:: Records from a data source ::
Definition set_xrSession (v : option nat) (s : AppState) : AppState :=
  mkApp v (xrRefSpace s) (xrGLLayer s) (previewAnimId s) (isXR s).
Definition set_xrRefSpace (v : option nat) (s : AppState) : AppState :=
  mkApp (xrSession s) v (xrGLLayer s) (previewAnimId s) (isXR s).
Definition set_xrGLLayer (v : option nat) (s : AppState) : AppState :=
  mkApp (xrSession s) (xrRefSpace s) v (previewAnimId s) (isXR s).
Definition set_previewAnimId (v : option nat) (s : AppState) : AppState :=
  mkApp (xrSession s) (xrRefSpace s) (xrGLLayer s) v (isXR s).
Definition set_isXR (v : bool) (s : AppState) : AppState :=
  mkApp (xrSession s) (xrRefSpace s) (xrGLLayer s) (previewAnimId s) v.

(** *** Matrix helpers: [Float32Array(16)], column-major *)

(** A number as the engine holds it: the binary64 nearest to it. *)
Definition double (a : JS.number) : JS.number := Float.rnd Float.binary64 a.

(** What a [Float32Array] holds once a number is stored in it: the
    binary32 nearest to it. *)
Definition fround (a : JS.number) : JS.number := Float.rnd Float.binary32 a.

(** [new Float32Array([...])]. *)
Definition Float32Array (l : list JS.number) : list JS.number := map fround l.

Definition mat4Translate (x y z : JS.number) : list JS.number :=
  Float32Array
    [ JS.Num 1; JS.Num 0; JS.Num 0; JS.Num 0;
      JS.Num 0; JS.Num 1; JS.Num 0; JS.Num 0;
      JS.Num 0; JS.Num 0; JS.Num 1; JS.Num 0;
      x; y; z; JS.Num 1 ].

Definition mat4Scale (sx sy sz : JS.number) : list JS.number :=
  Float32Array
    [ sx; JS.Num 0; JS.Num 0; JS.Num 0;
      JS.Num 0; sy; JS.Num 0; JS.Num 0;
      JS.Num 0; JS.Num 0; sz; JS.Num 0;
      JS.Num 0; JS.Num 0; JS.Num 0; JS.Num 1 ].

(** [a[i]]; an index outside the array reads [undefined], which is [NaN]
    in arithmetic. *)
Definition at_ (a : list JS.number) (i : nat) : JS.number :=
  default JS.NaN (a !! i).
(** ** The session store and the file *)

(** X17. A write from the page saves the session store as it is, not the
    file as it is: an entry that [set_config] has added to the file since
    the session read it is gone from the file after the next add from the
    page, and [get_config] answers 404 for it. *)
Theorem page_write_drops_api_write
    (w : World) (data : FileData) (cur K V k v : string) (rows : list Entry)
    (Hcur : current_project w = Some cur) (Hname : cur ≠ "")
    (Hdf : session_projects w !! cur = Some (Frame rows))
    (Hfile : file w = Some data) (Hproject : data !! cur = Some rows)
    (Hrows : rows ≠ []) (Hunique : unique_keys rows)
    (HK : K ∉ key <$> rows) (Hk : k ∉ key <$> rows) (HkK : k ≠ K)
    (Hkey : k ≠ "") (Hvalue : v ≠ "") :
  let w1 := (set_config (ConfigKey.mk cur K) (ConfigValue.mk V) w).2 in
  get_config (ConfigKey.mk cur K) w1
    = (inr (ConfigResponse.mk cur K (PyStr V)), w1)
  ∧ ∃ w2, add_config_form k v w1 = (inr Rerun, w2)
      ∧ file w2 = Some (records <$> session_projects w2)
      ∧ get_config (ConfigKey.mk cur K) w2
        = (inl (HTTPException 404 ("配置项 '" +:+ K +:+ "' 不存在")), w2).
Proof.
  cbv zeta. rewrite (set_config_nonempty w data cur Hfile rows) by done.
  set (w1 := write_file w _). unfold snd. split.
  - apply get_config_after_update.
    + apply dict_setitem_NoDup, to_dict_NoDup.
    + rewrite dict_get_setitem. by rewrite decide_True.
  - rewrite (add_config_form_eq w1 cur (Frame rows)) by done.
    rewrite !bool_decide_true by done. simpl.
    rewrite bool_decide_false by done.
    eexists. split_and!; [done..|].
    rewrite (get_config_after_stored_absent w1 cur (rows ++ [mkEntry k v]) K).
    + by destruct rows.
    + rewrite fmap_app. rewrite elem_of_app. intros [?|Hin]; [done|].
      apply list_elem_of_singleton in Hin. simpl in Hin. done.
Qed.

:: TASK ::
Each entry above is to be transcribed without alteration.

:: EXERCISE SOLUTION ::
Definition set_xrSession (v : option nat) (s : AppState) : AppState :=
  mkApp v (xrRefSpace s) (xrGLLayer s) (previewAnimId s) (isXR s).
Definition set_xrRefSpace (v : option nat) (s : AppState) : AppState :=
  mkApp (xrSession s) v (xrGLLayer s) (previewAnimId s) (isXR s).
Definition set_xrGLLayer (v : option nat) (s : AppState) : AppState :=
  mkApp (xrSession s) (xrRefSpace s) v (previewAnimId s) (isXR s).
Definition set_previewAnimId (v : option nat) (s : AppState) : AppState :=
  mkApp (xrSession s) (xrRefSpace s) (xrGLLayer s) v (isXR s).
Definition set_isXR (v : bool) (s : AppState) : AppState :=
  mkApp (xrSession s) (xrRefSpace s) (xrGLLayer s) (previewAnimId s) v.

(** *** Matrix helpers: [Float32Array(16)], column-major *)

(** A number as the engine holds it: the binary64 nearest to it. *)
Definition double (a : JS.number) : JS.number := Float.rnd Float.binary64 a.

(** What a [Float32Array] holds once a number is stored in it: the
    binary32 nearest to it. *)
Definition fround (a : JS.number) : JS.number := Float.rnd Float.binary32 a.

(** [new Float32Array([...])]. *)
Definition Float32Array (l : list JS.number) : list JS.number := map fround l.

Definition mat4Translate (x y z : JS.number) : list JS.number :=
  Float32Array
    [ JS.Num 1; JS.Num 0; JS.Num 0; JS.Num 0;
      JS.Num 0; JS.Num 1; JS.Num 0; JS.Num 0;
      JS.Num 0; JS.Num 0; JS.Num 1; JS.Num 0;
      x; y; z; JS.Num 1 ].

Definition mat4Scale (sx sy sz : JS.number) : list JS.number :=
  Float32Array
    [ sx; JS.Num 0; JS.Num 0; JS.Num 0;
      JS.Num 0; sy; JS.Num 0; JS.Num 0;
      JS.Num 0; JS.Num 0; sz; JS.Num 0;
      JS.Num 0; JS.Num 0; JS.Num 0; JS.Num 1 ].

(** [a[i]]; an index outside the array reads [undefined], which is [NaN]
    in arithmetic. *)
Definition at_ (a : list JS.number) (i : nat) : JS.number :=
  default JS.NaN (a !! i).
(** ** The session store and the file *)

(** X17. A write from the page saves the session store as it is, not the
    file as it is: an entry that [set_config] has added to the file since
    the session read it is gone from the file after the next add from the
    page, and [get_config] answers 404 for it. *)
Theorem page_write_drops_api_write
    (w : World) (data : FileData) (cur K V k v : string) (rows : list Entry)
    (Hcur : current_project w = Some cur) (Hname : cur ≠ "")
    (Hdf : session_projects w !! cur = Some (Frame rows))
    (Hfile : file w = Some data) (Hproject : data !! cur = Some rows)
    (Hrows : rows ≠ []) (Hunique : unique_keys rows)
    (HK : K ∉ key <$> rows) (Hk : k ∉ key <$> rows) (HkK : k ≠ K)
    (Hkey : k ≠ "") (Hvalue : v ≠ "") :
  let w1 := (set_config (ConfigKey.mk cur K) (ConfigValue.mk V) w).2 in
  get_config (ConfigKey.mk cur K) w1
    = (inr (ConfigResponse.mk cur K (PyStr V)), w1)
  ∧ ∃ w2, add_config_form k v w1 = (inr Rerun, w2)
      ∧ file w2 = Some (records <$> session_projects w2)
      ∧ get_config (ConfigKey.mk cur K) w2
        = (inl (HTTPException 404 ("配置项 '" +:+ K +:+ "' 不存在")), w2).
Proof.
  cbv zeta. rewrite (set_config_nonempty w data cur Hfile rows) by done.
  set (w1 := write_file w _). unfold snd. split.
  - apply get_config_after_update.
    + apply dict_setitem_NoDup, to_dict_NoDup.
    + rewrite dict_get_setitem. by rewrite decide_True.
  - rewrite (add_config_form_eq w1 cur (Frame rows)) by done.
    rewrite !bool_decide_true by done. simpl.
    rewrite bool_decide_false by done.
    eexists. split_and!; [done..|].
    rewrite (get_config_after_stored_absent w1 cur (rows ++ [mkEntry k v]) K).
    + by destruct rows.
    + rewrite fmap_app. rewrite elem_of_app. intros [?|Hin]; [done|].
      apply list_elem_of_singleton in Hin. simpl in Hin. done.
Qed.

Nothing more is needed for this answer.